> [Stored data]

Start of Block

Lemma no_download_pfor_each {A} (l : list A) (body : A → P unit) :
  (∀ x, no_download (body x)) → no_download (pfor_each l body).
Proof.
  intros Hbody. induction l as [|x l IH].
  - apply no_download_ret.
  - cbn [pfor_each]. apply no_download_bind; [apply Hbody|by intros _].
Qed.

Section PageAsAWhole.
Context `{UnicodeData} `{Codec}.
Variable w : world.

Lemma no_download_attachment_lines s : no_download (attachment_lines w s).
Proof.
  intros st. unfold out_of. rewrite attachment_lines_run. by repeat constructor.
Qed.

Lemma no_download_incident_block held summary steps :
  no_download (incident_block held summary steps).
Proof.
  unfold incident_block. destruct held as [data|]; [|apply no_download_ret].
  destruct (truthy data); [|apply no_download_ret].
  do 6 (apply no_download_bind; [apply no_download_lift|]; intros ?).
  apply no_download_bind; [by apply no_download_draw|]. intros _.
  apply no_download_bind.
  - destruct summary as [[|c t]|]; try apply no_download_ret.
    by apply no_download_draw.
  - intros _. destruct steps as [[|c t]|]; try apply no_download_ret.
    by apply no_download_draw.
Qed.

Lemma no_download_attachments_block held :
  no_download (attachments_block w held).
Proof.
  unfold attachments_block. destruct held as [data|]; [|apply no_download_ret].
  destruct (truthy data); [|apply no_download_ret].
  apply no_download_bind; [apply no_download_lift|]. intros id.
  apply no_download_bind; [apply no_download_lift|]. intros [|a attachments].
  - by apply no_download_draw.
  - apply no_download_bind; [by apply no_download_draw|]. intros _.
    apply no_download_bind; [apply no_download_lift|]. intros summaries.
    apply no_download_pfor_each, no_download_attachment_lines.
Qed.

Lemma no_download_show_page : no_download (show_page w).
Proof.
  unfold show_page.
  apply no_download_bind; [apply no_download_read|]. intros st.
  apply no_download_bind; [apply no_download_incident_block|]. intros _.
  apply no_download_bind; [apply no_download_read|]. intros st'.
  apply no_download_attachments_block.
Qed.

(** X20. No run of the script draws a download button, whatever the session,
    the backend, the entered text and the button pressed: the summaries the
    page loops over carry a file name and a summary but no ["sys_id"], so
    the branch that downloads the file and offers it is never taken. *)
Theorem script_draws_no_download (entered : text) (pressed : option action)
    (st : session) :
  Forall (λ o, is_download o = false) (out_of (script w entered pressed st)).
Proof.
  revert st. change (no_download (script w entered pressed)).
  unfold script. destruct pressed as [a|]; [|apply no_download_show_page].
  apply no_download_bind; [apply no_download_lift|]. intros _.
  apply no_download_show_page.
Qed.

Lemma poblivious_incident_block held summary steps :
  poblivious (incident_block held summary steps).
Proof.
  unfold incident_block. destruct held as [data|]; [|apply poblivious_ret].
  destruct (truthy data); [|apply poblivious_ret].
  do 6 (apply poblivious_bind;
        [apply poblivious_lift, oblivious_getitem|]; intros ?).
  apply poblivious_bind; [apply poblivious_draw|]. intros _.
  apply poblivious_bind.
  - destruct summary as [[|c t]|]; try apply poblivious_ret.
    apply poblivious_draw.
  - intros _. destruct steps as [[|c t]|]; try apply poblivious_ret.
    apply poblivious_draw.
Qed.

Lemma poblivious_attachments_block held : poblivious (attachments_block w held).
Proof.
  unfold attachments_block. destruct held as [data|]; [|apply poblivious_ret].
  destruct (truthy data); [|apply poblivious_ret].
  apply poblivious_bind; [apply poblivious_lift, oblivious_getitem|]. intros id.
  apply poblivious_bind; [apply poblivious_lift, oblivious_fetch_attachments|].
  intros [|a attachments]; [apply poblivious_draw|].
  apply poblivious_bind; [apply poblivious_draw|]. intros _.
  apply poblivious_bind;
    [apply poblivious_lift, oblivious_summarize_attachments|]. intros summaries.
  apply poblivious_pfor_each. intros s. eexists _, _. intros st.
  apply attachment_lines_run.
Qed.

Lemma show_page_run (st : session) :
  show_page w st
  = match incident_block (incident_data st) (summarized_notes st)
            (resolution_steps st) st with
    | (Done _, st1, out1) =>
        match attachments_block w (incident_data st1) st1 with
        | (r, st2, out2) => (r, st2, out1 ++ out2)
        end
    | (Raised e, st1, out1) => (Raised e, st1, out1)
    end.
Proof.
  unfold show_page. rewrite run_pbind. cbn [read app]. rewrite run_pbind.
  destruct (incident_block _ _ _ st) as [[[[]|e] st1] out1]; [|done].
  rewrite run_pbind. cbn [read app].
  by destruct (attachments_block w (incident_data st1) st1) as [[r st2] out2].
Qed.

(** The page depends on the session only through the incident, the summary
    and the resolution steps held, and leaves the session as it is. *)
Lemma show_page_fields (st st' : session) :
  incident_data st = incident_data st' →
  summarized_notes st = summarized_notes st' →
  resolution_steps st = resolution_steps st' →
  ∃ r out, show_page w st = (r, st, out) ∧ show_page w st' = (r, st', out).
Proof.
  intros Hd Hs Hr. rewrite !show_page_run.
  destruct (poblivious_incident_block (incident_data st) (summarized_notes st)
              (resolution_steps st)) as (r1 & out1 & H1).
  destruct (poblivious_attachments_block (incident_data st)) as (r2 & out2 & H2).
  rewrite <- Hd, <- Hs, <- Hr, !H1.
  destruct r1 as [[]|e]; [|by eexists _, _].
  rewrite <- Hd, !H2. by eexists _, _.
Qed.

Lemma on_summarize_miss (entered : text) (st : session) :
  entered ≠ [] →
  (status_code (http_table w (GetIncident entered)) ≠ 200%Z
   ∨ json_result (http_table w (GetIncident entered)) = Some None
   ∨ json_result (http_table w (GetIncident entered)) = Some (Some [])) →
  on_summarize w entered st
  = (Done tt, set_incident_number (Some entered) st,
     [EvHttp (GetIncident entered); EvError (text_of "Incident not found.")]).
Proof.
  intros Hne Hmiss. unfold on_summarize.
  rewrite bool_decide_eq_true_2 by done.
  rewrite run_bind. simpl.
  rewrite run_bind, (fetch_incident_data_miss _ _ _ Hmiss). reflexivity.
Qed.

Lemma on_resolution_steps_closed (entered : text) (data : record)
    (others : list record) (state : text) (st : session) :
  entered ≠ [] →
  status_code (http_table w (GetIncident entered)) = 200%Z →
  json_result (http_table w (GetIncident entered)) = Some (Some (data :: others)) →
  data !! "state" = Some state →
  state ∈ closed_states →
  on_resolution_steps w entered st
  = (Done tt, st, [EvHttp (GetIncident entered); EvInfo closed_notice]).
Proof.
  intros Hne Hs Hj Hstate Hclosed. unfold on_resolution_steps.
  rewrite bool_decide_eq_true_2 by done.
  rewrite run_bind, (fetch_incident_data_hit _ _ _ _ _ Hs Hj).
  rewrite (truthy_with_key _ _ _ Hstate).
  rewrite run_bind, (getitem_some _ _ _ _ Hstate).
  by rewrite bool_decide_eq_true_2.
Qed.

(** X21. Pressing Clear leaves, from any session, a session with nothing
    held and a page with nothing on it: the run makes no request and draws
    no widget.  More generally a run with no button pressed, on a session
    that holds no incident (or an empty record), draws nothing and does not
    contact the backend. *)
Theorem script_clear (entered : text) (st : session) :
  script w entered (Some PressClear) st = (Done tt, initial_session, [inl EvRerun])
  ∧ ∀ st', incident_data st' = None ∨ incident_data st' = Some ∅ →
           script w entered None st' = (Done tt, st', []).
Proof.
  split; [reflexivity|].
  assert (truthy ∅ = false) as Hempty.
  { apply bool_decide_eq_false_2. by intros Hne. }
  intros st' [Hheld|Hheld]; unfold script; rewrite show_page_run, Hheld;
    unfold incident_block; rewrite ?Hempty;
    change ((mret tt : P unit) st') with (Done tt, st', @nil (event + widget));
    cbn iota; rewrite Hheld; unfold attachments_block; by rewrite ?Hempty.
Qed.

(** X22. After a Summarize Incident whose lookup finds nothing, the page is
    drawn as for the session before the press: an incident loaded earlier
    stays on the page, with its summary and resolution steps, and its
    attachments are fetched and summarized again, below the message
    "Incident not found.". *)
Theorem script_summarize_miss (entered : text) (st : session) :
  entered ≠ [] →
  (status_code (http_table w (GetIncident entered)) ≠ 200%Z
   ∨ json_result (http_table w (GetIncident entered)) = Some None
   ∨ json_result (http_table w (GetIncident entered)) = Some (Some [])) →
  out_of (script w entered (Some PressSummarize) st)
  = [inl (EvHttp (GetIncident entered));
     inl (EvError (text_of "Incident not found."))]
    ++ out_of (show_page w st).
Proof.
  intros Hne Hmiss. unfold script, handle.
  rewrite run_pbind. unfold lift. rewrite (on_summarize_miss _ _ Hne Hmiss).
  destruct (show_page_fields st (set_incident_number (Some entered) st))
    as (r & out & -> & ->); done.
Qed.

End of Block

In the data above, repeat exactly each line from the first through the line that contains "Lemma no_download_incident_block held", and give nothing else.

Lemma no_download_pfor_each {A} (l : list A) (body : A → P unit) :
  (∀ x, no_download (body x)) → no_download (pfor_each l body).
Proof.
  intros Hbody. induction l as [|x l IH].
  - apply no_download_ret.
  - cbn [pfor_each]. apply no_download_bind; [apply Hbody|by intros _].
Qed.

Section PageAsAWhole.
Context `{UnicodeData} `{Codec}.
Variable w : world.

Lemma no_download_attachment_lines s : no_download (attachment_lines w s).
Proof.
  intros st. unfold out_of. rewrite attachment_lines_run. by repeat constructor.
Qed.

Lemma no_download_incident_block held summary steps :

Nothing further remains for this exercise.